If you think voting doesn’t count,  take a moment to look at a political race in Chicago, where a young democratic socialist won the 33rd ward alderman’s spot against a wealthy woman whose family had held that position for decades with the help of donations from powerful corporate donors and developers. 

Rosanna Rodriguez won by just 13 votes. Every single vote was counted. It took weeks to get the final results. 

How did she win this race? People power. People who were fed up with political decisions that hurt those who are vulnerable. People who were willing go door to door. People who were willing to encourage others to register to vote and then remind to vote. It took thousands of hours from people who believed that change not only had to happen but was possible. And it was. And it is. 

We live in an area where so much of the population is poor. People in poverty have a hard time voting. They have lost their identification, or they believe that if they have a felony they can’t vote, or they don’t have a way to get to the polls or someone to watch their children while they vote. 

They don’t get the newspaper so they don’t know it’s time to make sure that they are registered, that early voting is happening, that it’s election day, or even that an election is happening. 

They are so busy with the stress that comes with poverty, figuring out how their children are going to eat, if they are going to be able to pay the rent, or working two jobs that thinking about voting is the last thing on their minds. Their actual thinking is, “I should vote, but my vote doesn’t matter anyway.”

How do I know? Because at Humanity House, it is one of the questions that we ask 99% of the people who come in our door. Are you registered to vote? If not we answer all of their questions, help them get the required ID if they don’t have it, explain the voting laws if they have a prior felony, and then we register them to vote. 

Getting them to the polls is a whole other ball game.

Allen County has low voter turnout despite having so much at stake.
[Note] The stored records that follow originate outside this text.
(* ===== verification/Reasm.v ===== *)
(** * Fragment reassembly ([src/nat64/reasm.go])

    The bounded table of partial datagrams. Times are nanoseconds; the mutex
    makes every operation atomic, so an operation is a function on the table.
    The outer [None] of an operation is a panic or a loop that ran out of its
    bound, which its boundedness theorem excludes. *)

From S2P Require Import Prelude IPv6Chain.

Definition maxReassemblies : nat := 64.
Definition maxFragmentsPerDgram : nat := 16.
Definition maxReasmBytes : Z := 65536.
Definition maxReasmAge : Z := 30000000000.

Record reasmKey := mkKey { rkSrc : bytes; rkDst : bytes; rkIdent : Z }.

#[export] Instance reasmKey_eq_dec : EqDecision reasmKey.
Proof. solve_decision. Defined.
#[export] Instance reasmKey_countable : Countable reasmKey.
Proof.
  by apply (inj_countable' (λ k, (rkSrc k, rkDst k, rkIdent k)) (λ '(s, d, i), mkKey s d i)); intros [].
Defined.

Record reasmEntry := mkEntry {
  createdAt : Z;
  frags : gmap Z bytes;
  ebytes : Z;
  haveLast : bool
}.

Record reasmTable := mkTable { entries : gmap reasmKey reasmEntry; bufByte : Z }.

Definition newReasmTable : reasmTable := mkTable ∅ 0.

Definition releaseEntryLocked (t : reasmTable) (key : reasmKey) (e : reasmEntry) : reasmTable :=
  let b := bufByte t - ebytes e in
  mkTable (delete key (entries t)) (if b <? 0 then 0 else b).

Definition cancelLocked (t : reasmTable) (key : reasmKey) : reasmTable * bool :=
  match entries t !! key with
  | None => (t, false)
  | Some e => (releaseEntryLocked t key e, true)
  end.

Definition cancel (t : reasmTable) (key : reasmKey) : reasmTable * bool := cancelLocked t key.

Definition expireLocked (t : reasmTable) (now : Z) : reasmTable :=
  let cutoff := now - maxReasmAge in
  foldl (λ t '(k, e), if createdAt e <? cutoff then releaseEntryLocked t k e else t)
        t (map_to_list (entries t)).

Definition fragEnd (off : Z) (f : bytes) : Z := off * 8 + Z.of_nat (length f).

(** The first loop of [contiguousLen]: the end of the highest fragment. *)
Definition endOf (fs : gmap Z bytes) : Z :=
  map_fold (λ off f end_, if end_ <? fragEnd off f then fragEnd off f else end_) 0 fs.

(** Its second loop: [Some false] is the early [return -1]. *)
Fixpoint walkLoop (fuel : nat) (fs : gmap Z bytes) (at_ end_ : Z) : option bool :=
  match fuel with
  | O => None
  | S fuel =>
      if at_ <? end_ then
        match fs !! u16 (at_ / 8) with
        | None => Some false
        | Some f => if (length f =? 0)%nat then Some false
                    else walkLoop fuel fs (at_ + Z.of_nat (length f)) end_
        end
      else Some true
  end.

Definition contiguousLen (e : reasmEntry) : option Z :=
  let end_ := endOf (frags e) in
  ok ← walkLoop (S (Z.to_nat end_)) (frags e) 0 end_;
  Some (if (ok : bool) then end_ else -1).

(** The copy loop of [add]. The counter [off] is a uint16: one sweep is a pass
    over its 65536 values, after which it is back at zero. *)
Fixpoint copySweep (n : nat) (fs : gmap Z bytes) (off : Z) (at_ : nat) (full : bytes)
    : option (nat * bytes) :=
  match n with
  | O => Some (at_, full)
  | S n =>
      if (at_ <? length full)%nat then
        let f := default [] (fs !! off) in
        let k := Nat.min (length f) (length full - at_) in
        full ← copy_from full at_ f;
        copySweep n fs (u16 (off + 1)) (at_ + k) full
      else Some (at_, full)
  end.

Fixpoint copyLoop (rounds : nat) (fs : gmap Z bytes) (at_ : nat) (full : bytes) : option bytes :=
  match rounds with
  | O => None
  | S rounds =>
      if (at_ <? length full)%nat then
        '(at_, full) ← copySweep (Z.to_nat 65536) fs 0 at_ full;
        copyLoop rounds fs at_ full
      else Some full
  end.

Definition overlaps (fs : gmap Z bytes) (start end_ : Z) : bool :=
  existsb (λ '(off, f), (start <? fragEnd off f) && (off * 8 <? end_)) (map_to_list fs).

Definition setEntry (t : reasmTable) (key : reasmKey) (e : reasmEntry) : reasmTable :=
  mkTable (<[key := e]> (entries t)) (bufByte t).

Definition add (t : reasmTable) (key : reasmKey) (offsetUnits : Z) (more : bool) (frag : bytes) (now : Z)
    : option (reasmTable * option bytes) :=
  let t := expireLocked t now in
  let len := Z.of_nat (length frag) in
  if (len =? 0) || (more && negb (len mod 8 =? 0)) then Some ((cancelLocked t key).1, None) else
  if maxReasmBytes <? bufByte t + len then Some (t, None) else
  let found := entries t !! key in
  if bool_decide (found = None) && (maxReassemblies <=? size (entries t))%nat then Some (t, None) else
  let e := default (mkEntry now ∅ 0 false) found in
  let t := setEntry t key e in
  let start := offsetUnits * 8 in
  let end_ := start + len in
  if (65536 <=? start) || (negb more && (65536 <? end_)) then Some ((cancelLocked t key).1, None) else
  if overlaps (frags e) start end_ then Some (releaseEntryLocked t key e, None) else
  if (maxFragmentsPerDgram <=? size (frags e))%nat then Some (releaseEntryLocked t key e, None) else
  let cp := overwrite (make (length frag)) frag in
  let e := mkEntry (createdAt e) (<[offsetUnits := cp]> (frags e)) (ebytes e + len)
             (if more then haveLast e else true) in
  let t := mkTable (<[key := e]> (entries t)) (bufByte t + len) in
  if negb (haveLast e) then Some (t, None) else
  total ← contiguousLen e;
  if total <? 0 then Some (t, None) else
  full ← copyLoop (S (Z.to_nat total)) (frags e) 0 (make (Z.to_nat total));
  Some (releaseEntryLocked t key e, Some full).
You may be sitting in your nice house, drinking a cup of coffee, planning out your weekend, writing a grocery list, planning a vacation, and not even thinking about poverty because it doesn’t affect you. 

Unfortunately, you’re wrong. The web of poverty weaves itself into the lives of everyone. Only the ultra-wealthy are seemingly unaffected by it. 

For normal folks, poverty hits us when lack of good health care makes the emergency room the place for medical treatment. When we reduce SNAP it affects the economy, because for every SNAP dollar spent, $1.70 goes back into the economy. Lack of a living wage means less money is spent at local stores. Lack of mental health care. 

Working two low-paying jobs mean parents are spending a lot on daycare or leaving their children on their own. Utility rate hikes force people to choose between food, medicine, gasoline, rent, or heat, leading to missed work, lost jobs, a decline in school performance, and homelessness.

Missed work not only affects the individual, but also the industries where they work. Training their replacement is time-consuming and expensive.

When people seek their healthcare at the emergency room, that’s an additional cost to society. 

Adults struggling with drug and alcohol abuse who are in and out of the legal and mental health system are an added cost to society.